Seorang wanita secara fitrah memiliki naluri kewanitaan yang lembut dan penuh kasih sayang. Setelah mengikat janji dalam pernikahan yang suci, pastinya ada keinginan untuk segera memiliki buah hati tersayang, walaupun ada juga yang masih ingin menunda karena suatu hal. Dan ketika saat itu tiba, ketika dalam rahim menunjukkan tanda-tanda kehidupan, kebahagiaan yang tak terhingga bagi wanita mulai menggelora dalam dada. Hari demi hari berlalu dan perut pun semakin membesar, seiring itu pula calon ibu mulai mempersiapkan segala hal untuk bayinya yang akan lahir. Dan akhirnya sang bayi pun terlahir ke dunia. Semakin lengkaplah kebahagiaan menjadi wanita seutuhnya.

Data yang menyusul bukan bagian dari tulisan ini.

(* ===== verification/_CoqProject ===== *)
-Q . S2P
Prelude.v
Bytes.v
Core.v
Wire.v
WireFacts.v
Sequence.v
SequenceFacts.v
SequenceTrace.v
Crypto.v
Packet.v
Machine.v
MachineFacts.v
Relay.v
RelayFacts.v
Kcp.v
KcpWire.v
KcpMessage.v
KcpReceive.v
KcpInv.v
KcpFlush.v
KcpEmit.v
KcpHear.v
KcpTimers.v
KcpStream.v
KcpHonest.v
KcpListen.v
KcpSteady.v
KcpPair.v
KcpTurn.v
KcpLive.v
KcpFit.v
KcpFacts.v
Routing.v
RoutingPath.v
RoutingFacts.v
RoutingFeedback.v
RoutingTotal.v
Endpoint.v
EndpointLifecycle.v
EndpointFacts.v
EndpointSend.v
EndpointTraffic.v
SessionPeer.v
Talk.v
EndpointTalk.v
EndpointEvents.v
Dialogue.v
Config.v
ConfigFacts.v
ConfigSend.v
TestShell.v
TestShellFacts.v
Socks5.v
Socks5Facts.v
UdpChannel.v
UdpChannelFacts.v
Runtime.v
RuntimeFacts.v
Channel.v
ChannelFacts.v
ForwardOut.v
Startup.v
StartupFacts.v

Hari-hari bersama bayi mungil di hari-hari pertama kehidupannya adalah fase-fase penuh pembelajaran. Bayi belajar untuk bernafas dengan hidungnya sendiri, tidak lagi tergantung pada ibunya seperti dalam rahim dulu. Ketika lapar, tak ada lagi tali pusat ibu tempat menyalurkan makanan, bayi pun harus belajar menyusui, bagaimana mengisap dengan benar, dst. Dan bagi ibu baru, memiliki seorang bayi (apalagi jika anaknya kembar), juga menimbulkan kekhawatiran tak bisa memberi yang terbaik untuk sang buah hati. Saat itulah peran suami dan keluarga besar sangat dibutuhkan untuk mendampingi sang ibu baru, belajar menjadi ibu sesungguhnya. Sehingga di awal2 pemulihan ibu paska melahirkan, ia pun bisa mempersiapkan diri menjadi ibu, beradaptasi dengan perannya yang baru, menikmati saat-saat berharga bersama si kecil yang begitu mungil dan menggemaskan. Dengan begitu, sang ibu baru pun tak sampai mengalami baby blues apalagi sampai mengalami depresi paska melahirkan.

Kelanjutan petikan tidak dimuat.